[SOURCE RECORDS — start]

(* ===== verification/SemanticVersion.v ===== *)
(** * Semantic versions: [crates/semantic_version/src/semantic_version.rs]

    Versions of three numbers, parsed, printed and compared. *)

From Stdlib Require Import NArith String.
From stdpp Require Import base list option numbers.
From S2P Require Import Prelude Text.

#[local] Set Warnings "-register-all,-clear-no-such-hyp".

Open Scope N_scope.

(** Components are of type [usize]. *)
Record SemanticVersion := mkVersion { major : N; minor : N; patch : N }.

Definition usize_max : N := 18446744073709551615.

Inductive VersionError := MissingMajor | MissingMinor | MissingPatch | InvalidNumber.

(** ** Numbers *)

(** The digits, most significant first; each step takes the last of them. *)
Fixpoint digits (fuel : nat) (n : N) : str :=
  match fuel with
  | O => []
  | S fuel => if n <? 10 then [48 + n] else digits fuel (n / 10) ++ [48 + n mod 10]
  end.

(** [usize::fmt]. *)
Definition print_usize (n : N) : str := digits (S (N.size_nat n)) n.

(** A digit more, unless it is none or the number is too great. *)
Definition push_digit (acc : option N) (c : char) : option N :=
  match acc with
  | Some n => if ascii_digit c && (n * 10 + (c - 48) <=? usize_max) then Some (n * 10 + (c - 48)) else None
  | None => None
  end.

(** [usize::from_str]: digits after a sign that may be left out. *)
Definition parse_usize (s : str) : option N :=
  match s with
  | [] => None
  | c :: r =>
      if c =? ch "+" then match r with [] => None | _ => foldl push_digit (Some 0) r end
      else foldl push_digit (Some 0) s
  end.

(** ** Versions *)

Section Versions.
Context `{Unicode}.

(** [str::trim]. *)
Definition trim (s : str) : str := rev (skip_while is_whitespace (rev (skip_while is_whitespace s))).

(** A component and its number. *)
Definition component (e : VersionError) (c : option str) : N + VersionError :=
  match c with
  | Some c => match parse_usize c with Some n => inl n | None => inr InvalidNumber end
  | None => inr e
  end.

Definition from_str (s : str) : SemanticVersion + VersionError :=
  let components := split (ch ".") (trim s) in
  match component MissingMajor (components !! 0%nat) with
  | inl major =>
      match component MissingMinor (components !! 1%nat) with
      | inl minor =>
          match component MissingPatch (components !! 2%nat) with
          | inl patch => inl (mkVersion major minor patch)
          | inr e => inr e
          end
      | inr e => inr e
      end
  | inr e => inr e
  end.

(** [Display]. *)
Definition to_string (v : SemanticVersion) : str :=
  print_usize (major v) ++ ch "." :: print_usize (minor v) ++ ch "." :: print_usize (patch v).

Definition serialize : SemanticVersion -> str := to_string.
Definition deserialize (s : str) : option SemanticVersion := match from_str s with inl v => Some v | inr _ => None end.

(** The derived order. *)
Definition version_cmp (a b : SemanticVersion) : comparison :=
  match major a ?= major b with
  | Eq => match minor a ?= minor b with Eq => patch a ?= patch b | c => c end
  | c => c
  end.

Context `{!UnicodeLaws}.

(** ** Printing and parsing *)

Definition is_digit (c : char) : Prop := 48 <= c <= 57.

Lemma digits_ok fuel n :
  n < 2 ^ N.of_nat fuel -> Forall is_digit (digits fuel n) /\ (0 < fuel -> digits fuel n <> [])%nat /\
  (n <= usize_max -> foldl push_digit (Some 0) (digits fuel n) = Some n).
Proof.
  revert n. induction fuel as [|fuel IH]; intros n Hn.
  { cbn in Hn. replace n with 0 by lia. split; [constructor|]. split; [lia|done]. }
  cbn [digits]. assert (Hstep : forall m c, m * 10 + (c - 48) = n -> is_digit c -> n <= usize_max -> push_digit (Some m) c = Some n).
  { intros m c Em Hc Hm. cbn. rewrite Em. unfold is_digit, ascii_digit in *.
    destruct (N.leb_spec 48 c), (N.leb_spec c 57), (N.leb_spec n usize_max); try lia. done. }
  destruct (N.ltb_spec n 10) as [Hlt|Hge].
  - assert (Hd : is_digit (48 + n)) by (unfold is_digit; lia).
    split; [by constructor; [|constructor]|]. split; [done|]. intros Hm. cbn [foldl]. apply Hstep; [lia|done|done].
  - assert (Hdiv : n / 10 < 2 ^ N.of_nat fuel).
    { rewrite Nat2N.inj_succ, N.pow_succ_r' in Hn. apply N.Div0.div_lt_upper_bound. clear IH. set (p := 2 ^ N.of_nat fuel) in *. clearbody p. lia. }
    pose proof (N.div_mod n 10 ltac:(lia)) as Em. pose proof (N.mod_lt n 10 ltac:(lia)) as Hmod. destruct (IH _ Hdiv) as (Hf & _ & Hv).
    revert Hf Hv Em Hmod. clear IH Hdiv. generalize (n / 10) (n mod 10). intros q r Hf Hv Em Hmod.
    assert (Hd : is_digit (48 + r)) by (unfold is_digit; lia).
    split; [apply Forall_app; split; [done|by constructor; [|constructor]]|]. split; [intros _ E; by apply app_nil in E as [_ ?]|].
    intros Hm. rewrite foldl_app, Hv by lia. cbn [foldl]. apply Hstep; [lia|done|done].
Qed.

Lemma size_nat_gt n : n < 2 ^ N.of_nat (N.size_nat n).
Proof.
  destruct n as [|p]; [done|]. cbn [N.size_nat]. induction p as [p IH|p IH|]; cbn [Pos.size_nat]; [..|done];
    rewrite Nat2N.inj_succ, N.pow_succ_r'; revert IH; generalize (2 ^ N.of_nat (Pos.size_nat p)); lia.
Qed.

Lemma print_usize_ok n : Forall is_digit (print_usize n) /\ print_usize n <> [] /\ (n <= usize_max -> parse_usize (print_usize n) = Some n).
Proof.
  destruct (digits_ok (S (N.size_nat n)) n) as (Hd & Hn & Hv).
  { rewrite Nat2N.inj_succ. apply (N.lt_le_trans _ (2 ^ N.of_nat (N.size_nat n))); [|apply N.pow_le_mono_r; lia].
    apply size_nat_gt. }
  fold (print_usize n) in *. specialize (Hn ltac:(lia)). split; [done|]. split; [done|]. intros Hm. specialize (Hv Hm).
  unfold parse_usize. destruct (print_usize n) as [|c r]; [done|]. inversion_clear Hd as [|?? Hc _].
  destruct (N.eqb_spec c (ch "+")) as [->|_]; [|done]. by destruct Hc as [Hc _].
Qed.

(** White space is neither a digit nor a dot. *)
Definition inner (c : char) : Prop := is_digit c \/ c = ch ".".

Lemma inner_not_space c : inner c -> is_whitespace c = false.
Proof.
  intros Hc. assert (H48 : 46 <= c <= 57) by (destruct Hc as [Hc| ->]; [unfold is_digit in Hc; lia|vm_compute; split; discriminate]).
  rewrite whitespace_ascii by lia. unfold ascii_whitespace.
  destruct (N.leb_spec c 13), (N.eqb_spec c 32); try lia; by rewrite andb_false_r.
Qed.

Lemma skip_while_all s r : Forall (fun c => is_whitespace c = true) s -> skip_while is_whitespace (s ++ r) = skip_while is_whitespace r.
Proof. induction 1 as [|c s Hc _ IH]; [done|]. cbn. by rewrite Hc. Qed.

Lemma skip_while_inner s r : s <> [] -> Forall inner s -> skip_while is_whitespace (s ++ r) = s ++ r.
Proof. intros Hne Hs. destruct s as [|c s]; [done|]. inversion_clear Hs. cbn. by rewrite inner_not_space. Qed.

Lemma trim_padded l s r :
  Forall (fun c => is_whitespace c = true) l -> Forall (fun c => is_whitespace c = true) r -> s <> [] -> Forall inner s -> trim (l ++ s ++ r) = s.
Proof.
  intros Hl Hr Hne Hs. unfold trim. rewrite (skip_while_all _ _ Hl), (skip_while_inner _ _ Hne Hs), rev_app_distr.
  rewrite skip_while_all by by apply Forall_rev. rewrite <- (app_nil_r (rev s)), skip_while_inner.
  - by rewrite app_nil_r, rev_involutive.
  - intros E. apply Hne. rewrite <- (rev_involutive s), E. done.
  - by apply Forall_rev.
Qed.

Lemma digits_not_dot s : Forall is_digit s -> Forall (fun c => c <> ch ".") s.
Proof. apply Forall_impl. intros c [Hc _] ->. by vm_compute in Hc. Qed.

Definition fits (v : SemanticVersion) : Prop := major v <= usize_max /\ minor v <= usize_max /\ patch v <= usize_max.

Lemma component_fits e c n : component e c = inl n -> n <= usize_max.
Proof.
  assert (Hf : forall s acc m, foldl push_digit acc s = Some m -> (forall k, acc = Some k -> k <= usize_max) -> m <= usize_max).
  { induction s as [|d s IH]; intros acc m E Ha; [by apply Ha|]. apply (IH _ _ E). intros k. unfold push_digit.
    destruct acc; [|done]. destruct (ascii_digit d); [|done]. destruct (N.leb_spec (n0 * 10 + (d - 48)) usize_max); [|done]. by intros [= <-]. }
  destruct c as [c|]; [|done]. cbn. destruct (parse_usize c) as [m|] eqn:E; [|done]. intros [= <-]. unfold parse_usize in E.
  destruct c as [|d r]; [done|]. assert (Hz : forall k, Some 0 = Some k -> k <= usize_max) by (intros k [= <-]; lia).
  destruct (d =? ch "+"); [destruct r; [done|]|]; by apply (Hf _ _ _ E).
Qed.

(** A version is printed as what it is parsed from, white space around it aside; what is
    parsed is a version whose numbers are of the machine's width; and of versions that are
    printed alike, and of those that compare as equal, there is one. *)
Theorem version_roundtrip v l r :
  Forall (fun c => is_whitespace c = true) l -> Forall (fun c => is_whitespace c = true) r -> fits v ->
  from_str (l ++ to_string v ++ r) = inl v /\ deserialize (serialize v) = Some v /\
  (forall s v', from_str s = inl v' -> fits v' /\ from_str (to_string v') = inl v' /\ (to_string v' = to_string v -> v' = v)) /\
  (forall v', version_cmp v v' = Eq <-> v = v').
Proof.
  assert (Hround : forall v l r, Forall (fun c => is_whitespace c = true) l -> Forall (fun c => is_whitespace c = true) r -> fits v ->
    from_str (l ++ to_string v ++ r) = inl v).
  { intros [a b c] l' r' Hl Hr (Ha & Hb & Hc). cbn in Ha, Hb, Hc.
    destruct (print_usize_ok a) as (Da & Na & Pa), (print_usize_ok b) as (Db & Nb & Pb), (print_usize_ok c) as (Dc & Nc & Pc).
    unfold from_str. rewrite trim_padded; [|done|done| |].
    - unfold to_string. cbn [major minor patch]. rewrite !split_piece, split_last by by apply digits_not_dot.
      cbn [lookup list_lookup component]. by rewrite Pa, Pb, Pc.
    - unfold to_string. cbn [major]. by destruct (print_usize a).
    - assert (Hi : forall s, Forall is_digit s -> Forall inner s) by (intros s; apply Forall_impl; by left).
      unfold to_string. cbn [major minor patch]. apply Forall_app. split; [by apply Hi|]. constructor; [by right|]. apply Forall_app. split; [by apply Hi|].
      constructor; [by right|by apply Hi]. }
  assert (Hplain : forall v, fits v -> from_str (to_string v) = inl v).
  { intros v' Hv. rewrite <- (app_nil_r (to_string v')). by apply (Hround v' [] []). }
  intros Hl Hr Hv. split; [by apply Hround|]. split; [unfold deserialize, serialize; by rewrite Hplain|]. split.
  - intros s v' E. assert (Hv' : fits v').
    { unfold from_str in E. destruct (component MissingMajor _) eqn:E1; [|done]. destruct (component MissingMinor _) eqn:E2; [|done].
      destruct (component MissingPatch _) eqn:E3; [|done]. injection E as <-. repeat split; by eapply component_fits. }
    split; [done|]. split; [by apply Hplain|]. intros Es. pose proof (Hplain v' Hv') as E'. rewrite Es, (Hplain v Hv) in E'. congruence.
  - intros v'. unfold version_cmp. destruct v as [a b c], v' as [a' b' c']. cbn.
    destruct (N.compare_spec a a'), (N.compare_spec b b'), (N.compare_spec c c'); split; try done; try congruence; intros [=]; lia.
Qed.
End Versions.

(** ** Tests and witness *)

Module TestVersions.
#[local] Existing Instance ascii_unicode.
#[local] Existing Instance ascii_unicode_laws.

Example parsed : from_str (lit " 1.20.3
") = inl (mkVersion 1 20 3) /\ to_string (mkVersion 1 20 0) = lit "1.20.0".
Proof. by vm_compute. Qed.

Example errors :
  from_str (lit "1.2") = inr MissingPatch /\ from_str (lit "") = inr InvalidNumber /\ from_str (lit "1.-2.3") = inr InvalidNumber /\
  from_str (lit "1.2.18446744073709551616") = inr InvalidNumber.
Proof. by vm_compute. Qed.

(** What follows the third number is ignored. *)
Example more_components : from_str (lit "1.2.3.junk") = inl (mkVersion 1 2 3).
Proof. by vm_compute. Qed.

Lemma version_roundtrip_witness : from_str (lit " " ++ to_string (mkVersion 1 20 3) ++ []) = inl (mkVersion 1 20 3).
Proof.
  apply (version_roundtrip (mkVersion 1 20 3) (lit " ") []); [by repeat constructor|constructor|].
  repeat split; vm_compute; discriminate.
Defined.

End TestVersions.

[SOURCE RECORDS — finish]

Which lines of the listing contain the string "discriminate"? Copy each of them.

  intros Hc. assert (H48 : 46 <= c <= 57) by (destruct Hc as [Hc| ->]; [unfold is_digit in Hc; lia|vm_compute; split; discriminate]).
  repeat split; vm_compute; discriminate.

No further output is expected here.